== GIVEN ENTRIES

Lemma hash_inputs_snoc es e body :
  marshal_event (EventOf e) = Some body →
  chain_input (PrevHash e) (Seq e) body ∈ hash_inputs (es ++ [e]).
Proof.
  intros Hb. unfold hash_inputs. rewrite omap_app, elem_of_app. right.
  apply list_elem_of_omap. exists e. rewrite Hb. split; [left|done].
Qed.

Lemma genesis_not_hash x : genesisHash ≠ sha256_hex x.
Proof. intros E. pose proof (length_sha256_hex x) as H. by rewrite <- E in H. Qed.

Lemma same_head_same_records es es' h n n' :
  chained es h n → chained es' h n' → Forall2 same_record es es' ∨ collision es es'.
Proof.
  intros H. revert es' n'. induction H as [|es prev n e body Hc IH Hs Hp Hb Hh]; intros es' n' H'.
  - inversion H' as [|es2 p2 n2 e2 b2 ? ? ? ? Hh2]; subst; [by left; constructor|].
    exfalso. eapply genesis_not_hash. rewrite <- Hh2. symmetry. eassumption.
  - remember (Hash e) as he eqn:Ee. destruct H' as [|es2 p2 n2 e2 b2 Hc2 Hs2 Hp2 Hb2 Hh2].
    { exfalso. by eapply genesis_not_hash. }
    pose proof (chained_head _ _ _ Hc) as (Hpr & Hn & _).
    pose proof (chained_head _ _ _ Hc2) as (Hpr2 & Hn2 & _).
    destruct (decide (chain_input prev (n + 1) body = chain_input p2 (n2 + 1) b2)) as [E|E].
    + apply chain_input_inj in E as (-> & E & ->); [|done..|lia|lia].
      assert (n = n2) as -> by lia. rewrite <- Hp in Hc2.
      destruct (IH es2 n2) as [IH'|IH']; [by rewrite <- Hp|left|right; by apply collision_app].
      apply Forall2_app; [done|]. constructor; [|done].
      unfold same_record. rewrite Hs, Hs2, Hb, Hb2. split_and!; congruence.
    + right. eexists _, _. split_and!; [by eapply hash_inputs_snoc..| |]; subst; [by rewrite Hs, Hs2|].
      rewrite Hs, Hs2. congruence.
Qed.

====

§ TASK OBJECTIVE: The full set of entries must be printed again without any alteration.

§ EXPECTED OUTPUT:
Lemma hash_inputs_snoc es e body :
  marshal_event (EventOf e) = Some body →
  chain_input (PrevHash e) (Seq e) body ∈ hash_inputs (es ++ [e]).
Proof.
  intros Hb. unfold hash_inputs. rewrite omap_app, elem_of_app. right.
  apply list_elem_of_omap. exists e. rewrite Hb. split; [left|done].
Qed.

Lemma genesis_not_hash x : genesisHash ≠ sha256_hex x.
Proof. intros E. pose proof (length_sha256_hex x) as H. by rewrite <- E in H. Qed.

Lemma same_head_same_records es es' h n n' :
  chained es h n → chained es' h n' → Forall2 same_record es es' ∨ collision es es'.
Proof.
  intros H. revert es' n'. induction H as [|es prev n e body Hc IH Hs Hp Hb Hh]; intros es' n' H'.
  - inversion H' as [|es2 p2 n2 e2 b2 ? ? ? ? Hh2]; subst; [by left; constructor|].
    exfalso. eapply genesis_not_hash. rewrite <- Hh2. symmetry. eassumption.
  - remember (Hash e) as he eqn:Ee. destruct H' as [|es2 p2 n2 e2 b2 Hc2 Hs2 Hp2 Hb2 Hh2].
    { exfalso. by eapply genesis_not_hash. }
    pose proof (chained_head _ _ _ Hc) as (Hpr & Hn & _).
    pose proof (chained_head _ _ _ Hc2) as (Hpr2 & Hn2 & _).
    destruct (decide (chain_input prev (n + 1) body = chain_input p2 (n2 + 1) b2)) as [E|E].
    + apply chain_input_inj in E as (-> & E & ->); [|done..|lia|lia].
      assert (n = n2) as -> by lia. rewrite <- Hp in Hc2.
      destruct (IH es2 n2) as [IH'|IH']; [by rewrite <- Hp|left|right; by apply collision_app].
      apply Forall2_app; [done|]. constructor; [|done].
      unfold same_record. rewrite Hs, Hs2, Hb, Hb2. split_and!; congruence.
    + right. eexists _, _. split_and!; [by eapply hash_inputs_snoc..| |]; subst; [by rewrite Hs, Hs2|].
      rewrite Hs, Hs2. congruence.
Qed.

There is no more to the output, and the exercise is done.